Nach Einlangen dieses ergänzenden Gutachtens wurde der Akt durch die Erstbehörde neuerlich an den Chefärztlichen Dienst der BPD Wien mit dem Ersuchen um Stellungnahme übermittelt, ob im Hinblick auf das Gutachten vom 28.11.2002 der Berufungswerber zu den angegebenen Tatzeiten zurechnungsfähig bzw. geschäftsfähig war. Mit Schreiben des Chefärztlichen Dienstes der BPD Wien vom 23.1.2003 wurde mitgeteilt, aufgrund der nun vorliegenden stichhaltigen fachärztlich-psychiatrischen Ansicht des Sachverständigen sei aus chefärztlicher Sicht für den in Frage kommenden Zeitraum eine Zurechnungsunfähigkeit anzunehmen. In der Folge wurde der Antrag auf Wiederaufnahme des Verfahrens mit Bescheid der Erstbehörde vom 7.2.2003 als verspätet zurückgewiesen.
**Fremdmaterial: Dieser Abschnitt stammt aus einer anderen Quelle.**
(** The component state and its surroundings.  [commits] holds the component
    state after every setter call, oldest first: each is a state that may
    be rendered. *)
Record Sys := mkSys {
  state : State;
  objectURLs : list Blob;
  network : list Request;
  console : list ConsoleEntry;
  commits : list State
}.

Definition initial_sys : Sys :=
  {| state := initial_state; objectURLs := []; network := []; console := [];
     commits := [] |}.

(** The blob an object URL stands for. *)
Definition resolve (w : Sys) (u : ObjectURL) : option Blob :=
  match u with BlobURL id => nth_error (objectURLs w) id end.

(** ** The handler monad *)

Definition M (A : Type) := Sys -> Completion A * Sys.

Definition ret {A} (a : A) : M A := fun w => (Normal a, w).

Definition bind {A B} (m : M A) (k : A -> M B) : M B :=
  fun w => match m w with
           | (Normal a, w') => k a w'
           | (Throw e, w') => (Throw e, w')
           end.

Definition throw {A} (e : JsError) : M A := fun w => (Throw e, w).

(** [await p] for a promise that is already settled. *)
Definition await {A} (p : Completion A) : M A := fun w => (p, w).

(** [try { body } catch (e) { handler } finally { fin }]: the handler runs
    when the body throws, [fin] runs in every case, and the completion is
    that of the body or of the handler unless [fin] itself throws. *)
Definition try_catch_finally {A}
    (body : M A) (handler : JsError -> M A) (fin : M unit) : M A :=
  fun w =>
    let '(r, w1) := match body w with
                    | (Normal a, w') => (Normal a, w')
                    | (Throw e, w') => handler e w'
                    end in
    match fin w1 with
    | (Normal _, w2) => (r, w2)
    | (Throw e, w2) => (Throw e, w2)
    end.

Declare Scope handler_scope.
Delimit Scope handler_scope with handler.
Notation "x <- m ;; k" := (bind m (fun x => k))
  (at level 61, m at next level, right associativity) : handler_scope.
Notation "m ;; k" := (bind m (fun _ => k))
  (at level 61, right associativity) : handler_scope.
Open Scope handler_scope.

(** The values the running handler closed over. *)
Definition closure : M State := fun w => (Normal (state w), w).

(** A setter: the new component state is committed. *)
Definition set_state (f : State -> State) : M unit :=
  fun w => let s := f (state w) in
           (Normal tt,
            {| state := s; objectURLs := objectURLs w; network := network w;
               console := console w; commits := (commits w ++ [s])%list |}).

Definition setUploadedImage (v : option ObjectURL) : M unit :=
  set_state (fun s =>
    {| uploadedImage := v; uploadedFile := uploadedFile s;
       generatedImage := generatedImage s; prompt := prompt s;
       isLoading := isLoading s; error := error s |}).

Definition setUploadedFile (v : option File) : M unit :=
  set_state (fun s =>
    {| uploadedImage := uploadedImage s; uploadedFile := v;
       generatedImage := generatedImage s; prompt := prompt s;
       isLoading := isLoading s; error := error s |}).

Definition setGeneratedImage (v : option ObjectURL) : M unit :=
  set_state (fun s =>
    {| uploadedImage := uploadedImage s; uploadedFile := uploadedFile s;
       generatedImage := v; prompt := prompt s;
       isLoading := isLoading s; error := error s |}).

Definition setPrompt (v : string) : M unit :=
  set_state (fun s =>
    {| uploadedImage := uploadedImage s; uploadedFile := uploadedFile s;
       generatedImage := generatedImage s; prompt := v;
       isLoading := isLoading s; error := error s |}).

Definition setIsLoading (v : bool) : M unit :=
  set_state (fun s =>
    {| uploadedImage := uploadedImage s; uploadedFile := uploadedFile s;
       generatedImage := generatedImage s; prompt := prompt s;
       isLoading := v; error := error s |}).

Definition setError (v : option string) : M unit :=
  set_state (fun s =>
    {| uploadedImage := uploadedImage s; uploadedFile := uploadedFile s;
       generatedImage := generatedImage s; prompt := prompt s;
       isLoading := isLoading s; error := v |}).

(** [URL.createObjectURL]: registers the blob and returns a new URL for it.
    Nothing in the component revokes a URL. *)
Definition createObjectURL (b : Blob) : M ObjectURL :=
  fun w => (Normal (BlobURL (length (objectURLs w))),
            {| state := state w; objectURLs := (objectURLs w ++ [b])%list;
               network := network w; console := console w;
               commits := commits w |}).

(** The request leaves for the network. *)
Definition send (req : Request) : M unit :=
  fun w => (Normal tt,
            {| state := state w; objectURLs := objectURLs w;
               network := (network w ++ [req])%list; console := console w;
               commits := commits w |}).

(** [await fetch(u, i)]: the request goes out, and the backend settles the
    promise. *)
Definition fetch (backend : Backend) (u : string) (i : RequestInit)
    : M Response :=
  let req := {| url := u; init := i |} in
  send req ;; await (backend req).

(** [console.error(label, e)]. *)
Definition console_error (l : string) (e : JsError) : M unit :=
  fun w => (Normal tt,
            {| state := state w; objectURLs := objectURLs w;
               network := network w;
               console := (console w ++ [{| label := l; logged := e |}])%list;
               commits := commits w |}).

(** [new Error(message)]. *)
Definition Error (message : string) : JsError :=
  {| err_name := "Error"; err_message := message |}.

(** A number inside a template literal. *)
Definition number_to_string (n : N) : string :=
  NilEmpty.string_of_uint (N.to_uint n).

(** ** The handlers *)

(** [handleFileChange], lines 23-36.  The candidate is [None] when the
    caller passes [undefined] (a file list with no first entry). *)
Definition handleFileChange (file : option File) : M unit :=
  let reject :=
    setError (Some "Please upload a valid image file.") ;;
    setUploadedImage None ;;
    setUploadedFile None in
  match file with
  | Some f =>
      if String.prefix "image/" (type f) then
        setUploadedFile (Some f) ;;
        u <- createObjectURL (blob_of_file f) ;;
        setUploadedImage (Some u) ;;
        setGeneratedImage None ;;
        setError None
      else reject
  | None => reject
  end.

(** [handleDrop], lines 43-49: the first dropped file, when there is one. *)
Definition handleDrop (files : list File) : M unit :=
  match files with
  | f :: _ => handleFileChange (Some f)
  | [] => ret tt
  end.

(** The file input's [onChange], line 146: [e.target.files[0]]. *)
Definition onFileInputChange (files : list File) : M unit :=
  handleFileChange (hd_error files).

(** The prompt's [onChange], line 157. *)
Definition onPromptChange (value : string) : M unit := setPrompt value.

(** The error banner's [onClose], line 103. *)
Definition onClose : M unit := setError None.

Definition API_URL : string := "http://localhost:8080/api/v1/generate".

(** [handleGenerate], lines 57-100. *)
Definition handleGenerate (backend : Backend) : M unit :=
  c <- closure ;;
  match uploadedFile c with
  | None => setError (Some "Please upload an image first!")
  | Some file =>
      setIsLoading true ;;
      setGeneratedImage None ;;
      setError None ;;
      let formData :=
        append "prompt" (TextValue (prompt c))
          (append "image" (FileValue file) new_FormData) in
      try_catch_finally
        (response <- fetch backend API_URL
                       {| method := "POST"; headers := []; body := formData |} ;;
         (if negb (ok response) then
            errorText <- await (text response) ;;
            throw (Error ("Network response was not ok. Status: "
                          ++ number_to_string (status response)
                          ++ ". Message: " ++ errorText))
          else ret tt) ;;
         resultBlob <- await (blob response) ;;
         u <- createObjectURL resultBlob ;;
         setGeneratedImage (Some u))
        (fun e =>
           console_error "Error generating image:" e ;;
           setError (Some "Failed to generate image. Please ensure the backend is running and check the console."))
        (setIsLoading false)
  end.

(** ** Reading the workflow off the state *)

(** The workflow status of the specification.  The component keeps no such
    field: it is read off the loading flag, the result and the error, tested
    in the order in which the result pane tests them (lines 168-172). *)
Inductive WorkflowStatus := Idle | Submitting | Succeeded | Failed.

Definition workflowStatus (s : State) : WorkflowStatus :=
  if isLoading s then Submitting
  else match generatedImage s, error s with
       | Some _, _ => Succeeded
       | None, Some _ => Failed
       | None, None => Idle
       end.

Definition WorkflowStatus_eqb (a b : WorkflowStatus) : bool :=
  match a, b with
  | Idle, Idle | Submitting, Submitting
  | Succeeded, Succeeded | Failed, Failed => true
  | _, _ => false
  end.

(** The status changes along a list of states: runs of one status count
    once. *)
Fixpoint transitions (l : list WorkflowStatus) : list WorkflowStatus :=
  match l with
  | a :: ((b :: _) as t) =>
      if WorkflowStatus_eqb a b then transitions t else a :: transitions t
  | _ => l
  end.

(** Where a run of handler [m] from [w] ends. *)
Definition after {A} (m : M A) (w : Sys) : Sys := snd (m w).

(** How it ends. *)
Definition completion {A} (m : M A) (w : Sys) : Completion A := fst (m w).

(** Every point of a run of [m] from [w]: the state it starts in, then the
    state after each of its setter calls. *)
Definition points {A} (m : M A) (w : Sys) : list State :=
  state w :: skipn (length (commits w)) (commits (after m w)).

(** The one request [handleGenerate] sends for a staged file and a prompt. *)
Definition generate_request (file : File) (p : string) : Request :=
  {| url := API_URL;
     init := {| method := "POST"; headers := [];
                body := [("image", FileValue file); ("prompt", TextValue p)] |} |}.

(** The path of a URL: what follows the scheme and the authority. *)
Fixpoint after_scheme (u : string) : option string :=
  match u with
  | String ":" (String "/" (String "/" r)) => Some r
  | String _ r => after_scheme r
  | EmptyString => None
  end.

Fixpoint from_slash (u : string) : string :=
  match u with
  | String c r => if Ascii.eqb c "/" then u else from_slash r
  | EmptyString => EmptyString
  end.

Definition url_path (u : string) : string :=
  match after_scheme u with
  | Some r => from_slash r
  | None => u
  end.

(** The ways a request fails: [fetch] rejects, the status is not a success
    status, or the body of a success response cannot be read. *)
Inductive request_fails : Completion Response -> Prop :=
| fetch_rejects e : request_fails (Throw e)
| status_not_ok r : ok r = false -> request_fails (Normal r)
| body_unreadable r e :
    ok r = true -> blob r = Throw e -> request_fails (Normal r).

(** ** Sequences of user operations *)

Inductive Op :=
| FileIntake (candidate : option File)
| Generate (backend : Backend)
| Dismiss
| TypePrompt (value : string).

Definition handler (o : Op) : M unit :=
  match o with
  | FileIntake c => handleFileChange c
  | Generate backend => handleGenerate backend
  | Dismiss => onClose
  | TypePrompt v => onPromptChange v
  end.

(** The operations run one after the other, each to completion. *)
Definition run (ops : list Op) (w : Sys) : Sys :=
  fold_left (fun w o => after (handler o) w) ops w.

(** At most one of the result and the error is there, unless a request is
    being submitted. *)
Definition result_xor_error (s : State) : Prop :=
  isLoading s = false -> generatedImage s = None \/ error s = None.

(** [handleFileChange] takes the candidate as an image. *)
Definition accepted (c : option File) : bool :=
  match c with
  | Some f => String.prefix "image/" (type f)
  | None => false
  end.

Definition has_result (s : State) : bool :=
  match generatedImage s with Some _ => true | None => false end.

(** No file is rejected while a result is there. *)
Fixpoint no_rejection_over_result (ops : list Op) (w : Sys) : bool :=
  match ops with
  | [] => true
  | o :: rest =>
      match o with
      | FileIntake c => accepted c || negb (has_result (state w))
      | _ => true
      end && no_rejection_over_result rest (after (handler o) w)
  end.

(** The message shown when a request fails. *)
Definition generic_message : string :=
  "Failed to generate image. Please ensure the backend is running and check the console.".

(** The staged file, the preview and the prompt of [s] are those of [s0]. *)
Definition same_staging (s0 s : State) : Prop :=
  uploadedFile s = uploadedFile s0
  /\ uploadedImage s = uploadedImage s0
  /\ prompt s = prompt s0.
Dagegen wurde fristgerecht Berufung erhoben.

Rechtlich ergibt sich Folgendes:

Gemäß § 69 Abs. 1 AVG ist dem Antrag einer Partei auf Wiederaufnahme eines durch Bescheid abgeschlossenen Verfahrens stattzugeben, wenn ein Rechtsmittel gegen den Bescheid nicht oder nicht mehr zulässig ist und:

1. der Bescheid durch Fälschung einer Urkunde, falsches Zeugnis oder eine andere gerichtlich strafbare Handlung herbeigeführt oder sonstwie erschlichen worden ist oder

2. neue Tatsachen oder Beweismittel hervorkommen, die im Verfahren ohne Verschulden der Partei nicht geltend gemacht werden konnten und allein oder in Verbindung mit dem sonstigen Ergebnis des Verfahrens voraussichtlich einen im Hauptinhalt des Spruches anders lautenden Bescheid herbeigeführt hätten, oder

3. der Bescheid gemäß § 38 von Vorfragen abhängig war und nachträglich über eine solche Vorfrage von der hiefür zuständigen Behörde (Gericht) in wesentlichen Punkten anders entschieden wurde.
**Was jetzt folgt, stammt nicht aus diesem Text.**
(** * ConnectHer: sponsor records and the upload pipeline

  A shallow embedding of [models/Sponsor.js], [routes/sponsors.js] and
  [routes/upload.js].  Mongoose documents are records, the document
  store is a finite map from [_id] to document, and every route handler
  is a function from the store before the request to the response and
  the store after it. *)

From Stdlib Require Import ZArith Ascii String.
From stdpp Require Import gmap strings list pretty.

Open Scope Z_scope.
Open Scope string_scope.

(** An [ObjectId] is generated by the driver and is unique; it is modelled
  by the rank of its generation.  Route parameters are taken after the
  decoding of their hexadecimal text. *)
Abbreviation ObjectId := nat (only parsing).

(** ** models/Sponsor.js *)
Module Sponsor.

(** A document of [PostSchema], as embedded in a sponsor.  A [Number]
    that holds a count is an integer; the arithmetic of the handlers on
    it is exact as long as the count stays below 2^53. *)
Record Post := mkPost {
  p_id : ObjectId;
  media : option string;
  caption : option string;
  jobLink : option string;
  views : Z;
  clicks : Z;
  createdAt : Z
}.
(** What the engine takes from its environment: the parts of the language
    runtime that ECMAScript leaves to the implementation or that depend on
    objects the engine does not own, and the validation library. *)
Record Runtime := {
  (** [Date.parse(s)]: epoch milliseconds, [NaN] when [s] is not a date. *)
  Date_parse : string -> float;
  (** [getHours()] and [getMinutes()] of a valid time value, in local time. *)
  Date_getHours : float -> float;
  Date_getMinutes : float -> float;
  (** [JSON.parse(s)], [None] when it throws. *)
  JSON_parse : string -> option value;
  (** The builtin a property name resolves to through the prototype chain
      that starts at the given prototype. *)
  inherited : proto -> string -> option string;
  (** The properties of a builtin object, and whether it is callable. *)
  builtin_prop : string -> string -> option string;
  builtin_callable : string -> bool;
  (** [Number(v)] and [String(v)] for an array, an object or a builtin;
      [None] when the conversion throws its [TypeError]. *)
  ObjectToNumber : value -> option float;
  ObjectToString : value -> option string;
  (** [a === b] for two objects: whether they are one object. *)
  same_reference : value -> value -> bool;
  (** Whether [new RegExp(source)] succeeds. *)
  RegExp_compiles : string -> bool;
  (** [schema.safeParse(v)]: the messages of the issues found, in order. *)
  safeParse : ZodSchema -> value -> list string;
}.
Voraussetzung für die Wiederaufnahme eines Verfahrens ist sohin, dass dieses Verfahren rechtskräftig abgeschlossen ist. Laut Rechtsprechung des Verwaltungsgerichtshofes (vgl. VwSlg. 6659 A/1965) kommt es für die Frage der Wirksamkeit einer Zustellung darauf, ob der Zustellungsempfänger handlungsfähig und nicht etwa darauf an, ob er bereits entmündigt (für ihn ein Sachwalter bestellt) war.

Eine bipolare affektive Störung, hypomanische Episode (ICD-10 F31.0), in Verbindung mit einer psychischen Störung durch psychotrope Substanzen ? Alkohol und Tranquilizer (ICD-10 F10.73 und F13.73), in Verbindung mit einem langsam zunehmenden demenziellen Abbaubild stellt eine psychische Erkrankung dar, wodurch der Betroffene nicht in der Lage ist, Bedeutung und Tragweite eines Verwaltungs(straf)verfahrens und der sich darin ereignenden prozessualen Vorgänge (Zustellung) zu erkennen, zu verstehen und sich den Anforderungen eines derartigen Verfahrens entsprechend zu verhalten. Nach dem im Akt einliegenden neurologisch-psychiatrischen Gutachten vom 28.11.2002 ist davon auszugehen, dass der Berufungswerber an dieser Erkrankung auch im Zeitpunkt der an ihn persönlich erfolgten Zustellung des Straferkenntnisses (27.8.2001) gelitten hat. Die betreffende Zustellung war daher nicht rechtswirksam.

Eine allfällige Zustellung des Straferkenntnisses an den Vertreter (Sachwalter) des Berufungswerbers ist nicht aktenkundig. Das Straferkenntnis ist daher als nicht erlassen anzusehen. Da ein das Verfahren abschließender rechtskräftiger Bescheid nicht vorliegt, sind die Voraussetzungen für eine Wiederaufnahme daher nicht gegeben.

Es war daher spruchgemäß zu entscheiden. Die Spruchberichtigung diente der Anführung des richtigen Zurückweisungsgrundes.